[Start of Attachment]

Lemma repairLoop_ok single s2 dsts : Z.of_nat (length dsts) = 2 * NumRepairNHG p -> forall n i seen,
  (ni, s2) ∈ nhg_keys seen -> 0 <= i -> i + Z.of_nat n = NumRepairNHG p ->
  exists es off, repairLoop fib order single ni s2 p dsts i n (repair_hops single i) = Ret (es, off) /\
    ordered seen es /\ Forall not_ip es /\
    nhg_keys es = (fun j => (ni, uint64 (NHGBaseRepair + uint64 j))) <$> seqZ i (Z.of_nat n) /\
    nh_keys es = (fun j => (ni, uint64 (NHBaseRepair + j))) <$>
      seqZ (repair_hops single i) (repair_hops single (i + Z.of_nat n) - repair_hops single i).
Proof.
  intros Hl n. induction n as [|n IH]; intros i seen Hs Hi Hn.
  { exists [], (repair_hops single i). split_and!; [done|done|constructor|done|].
    rewrite seqZ_nil; [done|]. rewrite Z.add_0_r. lia. }
  destruct (so_repair p Hok) as [HR _].
  assert (Z.quot (NumRepairNHG p) 2 = NumRepairNHG p / 2) as Eq by (apply Z.quot_div_nonneg; lia).
  pose proof (Z.div_mod (NumRepairNHG p) 2 ltac:(lia)) as Dm. pose proof (Z.mod_pos_bound (NumRepairNHG p) 2 ltac:(lia)).
  set (k := repair_hops single i).
  assert (0 <= k <= 2 * i) as Bk by (unfold k, repair_hops; destruct single; lia).
  assert (k < 2 ^ 64 - 2) as Bk' by lia.
  cbn [repairLoop].
  destruct ((i <? Z.quot (NumRepairNHG p) 2) || single) eqn:Eb.
  - assert (repair_hops single (i + 1) = k + 1) as Ek.
    { unfold k, repair_hops. destruct single; [lia|]. rewrite orb_false_r in Eb. lia. }
    destruct (repair_hop seen dsts k) as (cs & E & K & _); [lia|]. rewrite E. cbn [mbind outcome_bind].
    destruct (nh_nhg_pair seen cs _ (uint64 (NHGBaseRepair + uint64 i)) [s2] K) as (O & G & N).
    { intros b ->%list_elem_of_singleton. done. }
    rewrite (uint64_small (k + 1)) by lia. rewrite <- Ek.
    destruct (IH (i + 1) (seen ++ [NextHopEntry cs; nhgEntry fib order (uint64 (NHGBaseRepair + uint64 i))
      [(uint64 (NHBaseRepair + k), 1)] ni [backupOption s2]])) as (es & off & El & Oe & Ne & Ge & Ke); [|lia|lia|].
    { rewrite omap_app, elem_of_app. by left. }
    rewrite El. cbn [mbind outcome_bind]. eexists _, _. split; [reflexivity|].
    split; [by apply (ordered_app _ [_; _])|]. split; [by constructor; [|constructor]|].
    change (backupOption <$> [s2]) with [backupOption s2] in *.
    rewrite !omap_cons_eq, K, G, N, Ge, Ke. split.
    + rewrite (seqZ_step _ i) by lia. do 3 f_equal. lia.
    + fold k. replace (i + 1 + Z.of_nat n) with (i + Z.of_nat (S n)) by lia.
      assert (k + 1 <= repair_hops single (i + Z.of_nat (S n))) by (rewrite <- Ek; apply repair_hops_mono; lia).
      rewrite (seqZ_step _ k), Ek by lia. do 3 f_equal. lia.
  - assert (repair_hops single (i + 1) = k + 2 /\ k + 1 < Z.of_nat (length dsts)) as [Ek Bd].
    { unfold k, repair_hops in *. destruct single; [by rewrite orb_true_r in Eb|]. rewrite orb_false_r in Eb. lia. }
    destruct (repair_hop seen dsts k) as (c0 & E0 & K0 & R0); [lia|]. rewrite E0. cbn [mbind outcome_bind].
    rewrite !(uint64_small (k + 1)), !(uint64_small (k + 2)) by lia.
    destruct (repair_hop seen dsts (k + 1)) as (c1 & E1 & K1 & R1); [lia|]. rewrite E1. cbn [mbind outcome_bind].
    rewrite (Z.add_assoc _ k 1) in K1.
    destruct (nhgEntry_ok fib order ((seen ++ [NextHopEntry c0]) ++ [NextHopEntry c1])
      (uint64 (NHGBaseRepair + uint64 i)) [(uint64 (NHBaseRepair + k), 1); (uint64 (NHBaseRepair + k + 1), 1)]
      ni [s2] (Horder _)) as (R & G & N).
    { intros j w Hj. rewrite !omap_app, !elem_of_app, !omap_cons_eq, K0, K1.
      apply elem_of_cons in Hj as [[= -> ->]|[= -> ->]%list_elem_of_singleton]; [left; right|right]; left. }
    { intros b ->%list_elem_of_singleton. rewrite !omap_app, !elem_of_app. by left; left. }
    change (backupOption <$> [s2]) with [backupOption s2] in *.
    rewrite <- Ek.
    destruct (IH (i + 1) (seen ++ [NextHopEntry c0; NextHopEntry c1; nhgEntry fib order (uint64 (NHGBaseRepair + uint64 i))
      [(uint64 (NHBaseRepair + k), 1); (uint64 (NHBaseRepair + k + 1), 1)] ni [backupOption s2]]))
      as (es & off & El & Oe & Ne & Ge & Ke); [|lia|lia|].
    { rewrite omap_app, elem_of_app. by left. }
    rewrite El. cbn [mbind outcome_bind]. eexists _, _. split; [reflexivity|].
    split.
    { apply (ordered_app _ [_; _; _]). split; [|exact Oe].
      split; [apply refs_ok_nh|]. split; [apply refs_ok_nh|]. by split. }
    split; [by repeat (constructor; [done|])|].
    rewrite !omap_cons_eq, K0, K1, G, N, Ge, Ke. split.
    + rewrite (seqZ_step _ i) by lia. do 3 f_equal. lia.
    + fold k. replace (i + 1 + Z.of_nat n) with (i + Z.of_nat (S n)) by lia.
      assert (k + 2 <= repair_hops single (i + Z.of_nat (S n))) by (rewrite <- Ek; apply repair_hops_mono; lia).
      rewrite (seqZ_step _ k), (seqZ_step _ (k + 1)), Ek by lia. rewrite Z.add_assoc.
      do 3 f_equal. f_equal; lia.
Qed.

[End of Attachment]

Print exactly the lines above, between the one holding "assert (0 <= k" and the one holding "rewrite (Z.add_assoc _ k 1) in K1.", inclusive, and nothing besides.

  assert (0 <= k <= 2 * i) as Bk by (unfold k, repair_hops; destruct single; lia).
  assert (k < 2 ^ 64 - 2) as Bk' by lia.
  cbn [repairLoop].
  destruct ((i <? Z.quot (NumRepairNHG p) 2) || single) eqn:Eb.
  - assert (repair_hops single (i + 1) = k + 1) as Ek.
    { unfold k, repair_hops. destruct single; [lia|]. rewrite orb_false_r in Eb. lia. }
    destruct (repair_hop seen dsts k) as (cs & E & K & _); [lia|]. rewrite E. cbn [mbind outcome_bind].
    destruct (nh_nhg_pair seen cs _ (uint64 (NHGBaseRepair + uint64 i)) [s2] K) as (O & G & N).
    { intros b ->%list_elem_of_singleton. done. }
    rewrite (uint64_small (k + 1)) by lia. rewrite <- Ek.
    destruct (IH (i + 1) (seen ++ [NextHopEntry cs; nhgEntry fib order (uint64 (NHGBaseRepair + uint64 i))
      [(uint64 (NHBaseRepair + k), 1)] ni [backupOption s2]])) as (es & off & El & Oe & Ne & Ge & Ke); [|lia|lia|].
    { rewrite omap_app, elem_of_app. by left. }
    rewrite El. cbn [mbind outcome_bind]. eexists _, _. split; [reflexivity|].
    split; [by apply (ordered_app _ [_; _])|]. split; [by constructor; [|constructor]|].
    change (backupOption <$> [s2]) with [backupOption s2] in *.
    rewrite !omap_cons_eq, K, G, N, Ge, Ke. split.
    + rewrite (seqZ_step _ i) by lia. do 3 f_equal. lia.
    + fold k. replace (i + 1 + Z.of_nat n) with (i + Z.of_nat (S n)) by lia.
      assert (k + 1 <= repair_hops single (i + Z.of_nat (S n))) by (rewrite <- Ek; apply repair_hops_mono; lia).
      rewrite (seqZ_step _ k), Ek by lia. do 3 f_equal. lia.
  - assert (repair_hops single (i + 1) = k + 2 /\ k + 1 < Z.of_nat (length dsts)) as [Ek Bd].
    { unfold k, repair_hops in *. destruct single; [by rewrite orb_true_r in Eb|]. rewrite orb_false_r in Eb. lia. }
    destruct (repair_hop seen dsts k) as (c0 & E0 & K0 & R0); [lia|]. rewrite E0. cbn [mbind outcome_bind].
    rewrite !(uint64_small (k + 1)), !(uint64_small (k + 2)) by lia.
    destruct (repair_hop seen dsts (k + 1)) as (c1 & E1 & K1 & R1); [lia|]. rewrite E1. cbn [mbind outcome_bind].
    rewrite (Z.add_assoc _ k 1) in K1.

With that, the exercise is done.